Sama etykieta to typowa klasyka – mamy więc sporo elementów pozłacanych, co w oczach koncernów daje wrażenie ekskluzywności, produktu premium. Głównym motywem jest sylwetka mnicha franciszkańskiego popijającego sobie piwo w kuflu. Jest to więc ewidentnym nawiązaniem do historii marki, która jednak już od dawna nie ma nic wspólnego z franciszkanami.
Piwo niefiltrowane i pasteryzowane.
Data przydatności: 08.2021
Wygląd: Złote, wyraźnie zamglone, ale nie mętne.
Piana: Drobniusieńka, gęsta i betonowo wręcz trwała. Obfita. Zostawia ładny lejsing.
Aromat: Słodowy, zbożowy, lekki banan.
Smak: Rasowy weizen – treściwy, pełny, gładki, słodowy, zbożowy. Chwilę później pojawia się dojrzały banan i lekki goździk.
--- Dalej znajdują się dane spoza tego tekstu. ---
Lemma cleanupOne_keeps rec w : rID rec <> id -> Away rec -> cleanupPending rec = true -> Inv w -> Keeps w (cleanupOne e rec w).2.
Proof using All.
  intros Hi Ha Hc Hw. unfold cleanupOne. destruct (negb _); [by apply Keeps_refl|].
  pose proof (copiesLoop_keeps (rID rec) (rCopies rec) None w Hi (apart_copies _ _ _ _ Ha) Hw) as Hk.
  unfold purgeCopies. destruct (copiesLoop _ _ _ _ w) as [[[u|]|] w1]; cbn [snd] in Hk; [done| |done].
  eapply Keeps_trans; [exact Hk|]. intros H1. destruct (archiveHolder e rec (pwRows w1)) as [|[i|]] eqn:Eh; [by apply Keeps_refl..|].
  pose proof (archiveHolder_other rec w1 H1 Hi Eh) as Hne.
  assert (placeOf e (rStored rec) <> q) as Hq by (intros H; by apply Hne, (apart_artifact _ _ _ _ Ha)).
  pose proof (purgeObject_other e _ _ (VersionID (rStored rec)) (pwObjects w1) _ Hq) as Ho.
  destruct (purgeObject _ _ _ _ (pwObjects w1)) as [out objs]. cbn [snd] in Ho. cbv zeta.
  assert (Keeps w1 (withObjects objs w1)) as Hk1 by (by apply Keeps_objects).
  assert (∀ v, Keeps w1 (withRows (UpdateBackupRecord e (WCleanup (rID rec)) (rID rec) (λ r, Some (cleanedRecord v r)) (pwRows (withObjects objs w1))).2 (withObjects objs w1))) as Hk2.
  { intros v. eapply Keeps_trans; [exact Hk1|]. intros H2. apply Keeps_rows; [done| |done]. intros r r' [= <-]. apply Away_cleaned. }
  destruct out as [|u| |]; [specialize (Hk2 None)|specialize (Hk2 (Some u))|specialize (Hk2 None)|done];
    by destruct (UpdateBackupRecord _ _ _ _ _) as [upd rows].
Qed.

Lemma cleanupLoop_keeps l : ∀ ok w,
  (∀ rec, rec ∈ l -> rID rec <> id /\ Away rec /\ cleanupPending rec = true) -> Inv w -> Keeps w (cleanupLoop e l ok w).2.
Proof using All.
  induction l as [|rec l IH]; intros ok w Hl Hw; cbn [cleanupLoop]; [by apply Keeps_refl|].
  assert (∀ rec, rec ∈ l -> rID rec <> id /\ Away rec /\ cleanupPending rec = true) as Hl' by (intros; apply Hl; by right).
  destruct (_ || _); [by apply IH|]. destruct (negb _); [by apply Keeps_refl|].
  destruct (Hl rec) as (Hi & Ha & Hc); [by left|]. pose proof (cleanupOne_keeps rec w Hi Ha Hc Hw) as Hk.
  destruct (cleanupOne e rec w) as [done_ w1]. eapply Keeps_trans; [exact Hk|]. intros H1. by apply IH.
Qed.
(* ===== verification/Outbox.v ===== *)
(** * The notification outbox ([internal/notify/outbox.go], [internal/store/outbox.go])

    Deliveries are rows of a table, sent one at a time per channel, oldest first, and
    removed once delivered or given up. The dispatcher reads the oldest row of every
    channel and hands the due ones to workers; a worker sends, writes the outcome to the
    table and takes its channel out of flight, in separate steps, so a read of the
    dispatcher may be out of date. The process may crash at any moment. The log records
    what left the system. *)

From S2P Require Import Prelude.

Record OutboxEntry : Type := mkEntry {
  enID : Z;
  enChannel : string;
  enReadable : bool;
  enAttempts : Z;
  enNext : Z;
  enCreated : Z
}.

(** The settings of the service. *)
Record Config : Type := mkConfig {
  cfLimit : Z;
  cfAttempts : Z;
  cfBackoff : Z;
  cfMaxBackoff : Z;
  cfMaxAge : Z;
  cfHeldBackoff : Z;
  cfHeldMaxBackoff : Z
}.

Definition DefaultOutboxLimit : Z := 10000.
Definition DefaultOutboxAttempts : Z := 8.
Definition DefaultOutboxBackoff : Z := minute.
Definition DefaultOutboxMaxBackoff : Z := hour.
Definition DefaultOutboxMaxAge : Z := 24 * hour.
Definition outboxIdle : Z := minute.
Definition defaultHeldBackoff : Z := second.
Definition defaultHeldMaxBackoff : Z := 5 * minute.

Definition defaultConfig : Config :=
  mkConfig DefaultOutboxLimit DefaultOutboxAttempts DefaultOutboxBackoff DefaultOutboxMaxBackoff DefaultOutboxMaxAge
    defaultHeldBackoff defaultHeldMaxBackoff.

(** The state of an entry whose last write failed. *)
Record heldDelivery : Type := mkHeld { hdRemoveOnly : bool; hdAttempts : Z; hdNext : Z; hdBackoff : Z }.

(** What a delivery handed to a worker goes through: it is being sent; its outcome is
    known; it is written to the table. *)
Inductive Outcome : Type := OutSent | OutShutdown | OutPermanent | OutFailed.
Inductive stage : Type := Sending | Sent (o : Outcome) | Written.

Record delivery : Type := mkDelivery { dvID : Z; dvAttempts : Z; dvStage : stage }.

(** What the dispatcher does: it waits, has read the counters, or looks at the heads. *)
Inductive dispatcher : Type :=
| DIdle
| DSnapshot (settled : gmap string Z)
| DLooping (settled : gmap string Z) (heads : list OutboxEntry) (now : Z) (wait : Z).

(** Why an entry left the outbox, the sends that succeeded and the crashes. *)
Inductive event : Type :=
| LSent (channel : string) (id : Z)
| LGivenUp (id : Z)
| LExpired (id : Z)
| LDiscarded (id : Z)
| LDropped (id : Z)
| LCrash.

#[export] Instance event_eq_dec : EqDecision event.
Proof. solve_decision. Defined.

Record Outbox : Type := mkOutbox {
  oRows : gmap Z OutboxEntry;
  oNextID : Z;
  oFlight : gmap string delivery;
  oSettled : gmap string Z;
  oHeld : gmap Z heldDelivery;
  oDispatch : dispatcher;
  oLog : list event
}.

Definition emptyOutbox : Outbox := mkOutbox ∅ 1 ∅ ∅ ∅ DIdle [].

Definition withRows (r : gmap Z OutboxEntry) (s : Outbox) : Outbox :=
  mkOutbox r (oNextID s) (oFlight s) (oSettled s) (oHeld s) (oDispatch s) (oLog s).
Definition withHeld (h : gmap Z heldDelivery) (s : Outbox) : Outbox :=
  mkOutbox (oRows s) (oNextID s) (oFlight s) (oSettled s) h (oDispatch s) (oLog s).
Definition withFlight (f : gmap string delivery) (s : Outbox) : Outbox :=
  mkOutbox (oRows s) (oNextID s) f (oSettled s) (oHeld s) (oDispatch s) (oLog s).
Definition withDispatch (d : dispatcher) (s : Outbox) : Outbox :=
  mkOutbox (oRows s) (oNextID s) (oFlight s) (oSettled s) (oHeld s) d (oLog s).
Definition logged (l : list event) (s : Outbox) : Outbox :=
  mkOutbox (oRows s) (oNextID s) (oFlight s) (oSettled s) (oHeld s) (oDispatch s) (oLog s ++ l).

(** ** The table *)

(** The IDs in order. *)
Definition rowIDs (rows : gmap Z OutboxEntry) : list Z := stable_sort Z.ltb (elements (dom rows)).

(** The insert of one entry: the ID is never reused. *)
Definition insertEntry (e : OutboxEntry) (s : Outbox) : Outbox :=
  let id := oNextID s in
  mkOutbox (<[id := mkEntry id (enChannel e) (enReadable e) (enAttempts e) (stored (enNext e)) (stored (enCreated e))]> (oRows s)) (id + 1)
    (oFlight s) (oSettled s) (oHeld s) (oDispatch s) (oLog s).

Definition deleteRow (id : Z) (s : Outbox) : Outbox := withRows (delete id (oRows s)) s.

(** [EnqueueDeliveries]: the inserts and the trim are one transaction. *)
Definition EnqueueDeliveries (entries : list OutboxEntry) (limit : Z) (s : Outbox) : Outbox :=
  let s := foldl (λ s e, insertEntry e s) s entries in
  let n := Z.of_nat (size (oRows s)) in
  if (limit <=? 0) || (n <=? limit) then s
  else
    let dropped := take (Z.to_nat (n - limit)) (rowIDs (oRows s)) in
    logged (LDropped <$> dropped) (foldl (λ s id, deleteRow id s) s dropped).

(** The entry is the oldest of its channel. *)
Definition isHead (rows : gmap Z OutboxEntry) (e : OutboxEntry) : bool :=
  forallb (λ i : Z * OutboxEntry, negb (bool_decide (enChannel i.2 = enChannel e)) || (enID e <=? i.1)) (map_to_list rows).

Definition OutboxHeads (rows : gmap Z OutboxEntry) : list OutboxEntry :=
  filter (λ e, isHead rows e) (omap (λ id, rows !! id) (rowIDs rows)).

(** [RetryDelivery]; the row keeps its event. *)
Definition RetryDelivery (id attempts next : Z) (s : Outbox) : Outbox :=
  match oRows s !! id with
  | None => s
  | Some e => withRows (<[id := mkEntry (enID e) (enChannel e) (enReadable e) attempts (stored next) (enCreated e)]> (oRows s)) s
  end.

(** ** Writes that may fail *)

Section Outbox.
Context (cf : Config).

Definition outboxDelay (attempts : Z) : Z :=
  let fix go (fuel : nat) (d : Z) : Z :=
    match fuel with
    | O => d
    | S fuel => if d <? cfMaxBackoff cf then go fuel (i64 (d * 2)) else d
    end in
  Z.min (go (Z.to_nat (attempts - 1)) (cfBackoff cf)) (cfMaxBackoff cf).

(** [remove]: whether the delete succeeds, and the clock. The result is the wait. *)
Definition remove (ok : bool) (now id : Z) (s : Outbox) : Z * Outbox :=
  if ok then (0, withHeld (delete id (oHeld s)) (deleteRow id s))
  else
    let h := match oHeld s !! id with
             | Some h => if hdRemoveOnly h then h else mkHeld true 0 0 0
             | None => mkHeld true 0 0 0
             end in
    let backoff := if hdBackoff h =? 0 then cfHeldBackoff cf else Z.min (i64 (2 * hdBackoff h)) (cfHeldMaxBackoff cf) in
    (backoff, withHeld (<[id := mkHeld true (hdAttempts h) (now + backoff) backoff]> (oHeld s)) s).

Definition reschedule (ok : bool) (now id attempts : Z) (s : Outbox) : Outbox :=
  let next := now + outboxDelay attempts in
  if ok then withHeld (delete id (oHeld s)) (RetryDelivery id attempts next s)
  else withHeld (<[id := mkHeld false attempts next 0]> (oHeld s)) s.

(** ** The dispatcher *)

(** What the repository answers for a channel; [ChStopped]: the context ended. *)
Inductive Channel : Type := ChGone | ChError | ChStopped | ChDisabled | ChReady.

Definition counter (settled : gmap string Z) (channel : string) : Z := default 0 (settled !! channel).

Definition idle (channel : string) (seen : Z) (s : Outbox) : bool :=
  negb (bool_decide (is_Some (oFlight s !! channel))) && (counter (oSettled s) channel =? seen).

(** [claim]: [None] when a delivery is in flight or settled since. *)
Definition claim (channel : string) (seen : Z) (d : delivery) (s : Outbox) : option Outbox :=
  if idle channel seen s then Some (withFlight (<[channel := d]> (oFlight s)) s) else None.

Definition unclaim (channel : string) (s : Outbox) : Outbox :=
  mkOutbox (oRows s) (oNextID s) (delete channel (oFlight s))
    (<[channel := u64 (counter (oSettled s) channel + 1)]> (oSettled s)) (oHeld s) (oDispatch s) (oLog s).

(** [unreadableChannel]. *)
Definition unreadableChannel (ok : bool) (now : Z) (h : OutboxEntry) (s : Outbox) : Z * Outbox :=
  let attempts := enAttempts h + 1 in
  if cfAttempts cf <=? attempts then remove ok now (enID h) (logged [LGivenUp (enID h)] s)
  else (outboxDelay attempts, reschedule ok now (enID h) attempts s).

(** One turn of [dispatchDue] for head [h]: the wait ([None]: the loop returns at once)
    and the state. [clock] is the time of the writes; [queued] tells that the queue took the
    delivery before the context ended. *)
Definition headTurn (ch : Channel) (ok queued : bool) (clock : Z) (seen now : Z) (h : OutboxEntry) (s : Outbox) : option (option Z) * Outbox :=
  if negb (idle (enChannel h) seen s) then (Some None, s)
  else
    let held := oHeld s !! enID h in
    let early := match held with Some d => now <? hdNext d | None => false end in
    if early then (Some ((λ d, time_sub (hdNext d) now) <$> held), s)
    else if match held with Some d => hdRemoveOnly d | None => false end then
      let '(w, s) := remove ok clock (enID h) s in (Some (Some w), s)
    else
      let h := match held with
               | Some d => mkEntry (enID h) (enChannel h) (enReadable h) (hdAttempts d) (hdNext d) (enCreated h)
               | None => h
               end in
      if negb (IsZero (enCreated h)) && (cfMaxAge cf <? time_sub now (enCreated h)) then
        let '(w, s) := remove ok clock (enID h) (logged [LExpired (enID h)] s) in (Some (Some w), s)
      else if negb (enReadable h) then
        let '(w, s) := remove ok clock (enID h) (logged [LDiscarded (enID h)] s) in (Some (Some w), s)
      else if now <? enNext h then (Some (Some (time_sub (enNext h) now)), s)
      else match ch with
      | ChGone | ChDisabled => let '(w, s) := remove ok clock (enID h) (logged [LDiscarded (enID h)] s) in (Some (Some w), s)
      | ChStopped => (None, s)
      | ChError => let '(w, s) := unreadableChannel ok clock h s in (Some (Some w), s)
      | ChReady =>
          match claim (enChannel h) seen (mkDelivery (enID h) (enAttempts h) Sending) s with
          | None => (Some None, s)
          | Some s => if queued then (Some None, s) else (None, unclaim (enChannel h) s)
          end
      end.

(** The steps of [dispatchDue]. *)
Definition dispatchSnapshot (s : Outbox) : Outbox :=
  match oDispatch s with DIdle => withDispatch (DSnapshot (oSettled s)) s | _ => s end.

Definition dispatchRead (ok : bool) (now : Z) (s : Outbox) : Outbox :=
  match oDispatch s with
  | DSnapshot settled => withDispatch (if ok then DLooping settled (OutboxHeads (oRows s)) now outboxIdle else DIdle) s
  | _ => s
  end.

Definition dispatchHead (ch : Channel) (ok queued : bool) (clock : Z) (s : Outbox) : Outbox :=
  match oDispatch s with
  | DLooping settled (h :: heads) now wait =>
      let '(w, s) := headTurn ch ok queued clock (counter settled (enChannel h)) now h s in
      match w with
      | None => withDispatch DIdle s
      | Some w => withDispatch (DLooping settled heads now (match w with Some w => Z.min wait w | None => wait end)) s
      end
  | DLooping _ [] _ _ => withDispatch DIdle s
  | _ => s
  end.

(** ** The workers *)

(** The send of the delivery of [channel] ends. *)
Definition sendDone (channel : string) (o : Outcome) (s : Outbox) : Outbox :=
  match oFlight s !! channel with
  | Some (mkDelivery id attempts Sending) =>
      let s := withFlight (<[channel := mkDelivery id attempts (Sent o)]> (oFlight s)) s in
      match o with OutSent => logged [LSent channel id] s | _ => s end
  | _ => s
  end.

(** The writes of [settle]. *)
Definition settleWrite (channel : string) (ok : bool) (clock : Z) (s : Outbox) : Outbox :=
  match oFlight s !! channel with
  | Some (mkDelivery id attempts (Sent o)) =>
      let s := withFlight (<[channel := mkDelivery id attempts Written]> (oFlight s)) s in
      match o with
      | OutSent => (remove ok clock id s).2
      | OutShutdown => s
      | OutPermanent => (remove ok clock id (logged [LGivenUp id] s)).2
      | OutFailed =>
          if cfAttempts cf <=? attempts + 1 then (remove ok clock id (logged [LGivenUp id] s)).2
          else reschedule ok clock id (attempts + 1) s
      end
  | _ => s
  end.

(** The end of [settle]: its outcome is written, the channel leaves flight. *)
Definition settleDone (channel : string) (s : Outbox) : Outbox :=
  match oFlight s !! channel with
  | Some (mkDelivery _ _ Written) => unclaim channel s
  | _ => s
  end.

(** The process dies and starts again: only the table is left. *)
Definition crash (s : Outbox) : Outbox := mkOutbox (oRows s) (oNextID s) ∅ ∅ ∅ DIdle (oLog s ++ [LCrash]).

Inductive op : Type :=
| OEnqueue (entries : list OutboxEntry)
| OSnapshot
| ORead (ok : bool) (now : Z)
| OHead (ch : Channel) (ok queued : bool) (clock : Z)
| OSend (channel : string) (o : Outcome)
| OWrite (channel : string) (ok : bool) (clock : Z)
| ODone (channel : string)
| OCrash.

Definition exec (s : Outbox) (o : op) : Outbox :=
  match o with
  | OEnqueue entries => EnqueueDeliveries entries (cfLimit cf) s
  | OSnapshot => dispatchSnapshot s
  | ORead ok now => dispatchRead ok now s
  | OHead ch ok queued clock => dispatchHead ch ok queued clock s
  | OSend channel o => sendDone channel o s
  | OWrite channel ok clock => settleWrite channel ok clock s
  | ODone channel => settleDone channel s
  | OCrash => crash s
  end.

Definition run (ops : list op) : Outbox := foldl exec emptyOutbox ops.
End Outbox.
Piwo sprawia wrażenie słodkiego. Na finiszu pojawia się jednak coś dziwnego – jakby przypieczony, trochę przypalony spód od ciasta, przypalony karmel, czy ziemniak. Nie spotkałem się z czymś takim w weizenie. Goryczki brak.
Wysycenie: Umiarkowane w kierunku niskiego (zapewne piwo się odgazowało przez spienienie się).
Dobry weizen. Chociaż piłem to piwo już wiele razy, to pierwszy raz spotkałem się w nim z jakimś dziwnym posmakiem, którego nie umiałem zidentyfikować. Nie wiem, co to było, ale miałem skojarzenie z czym mocno przypieczonym, na granicy z przypalonym. Psuło mi to trochę przyjemność z degustacji, bo poza tym wszystko było na swoim miejscu. Sporo nut zbożowych, pszennych, uzupełnionych akcentami bananowymi lekkimi fenolami goździkowymi. Całość dobrze zbalansowana.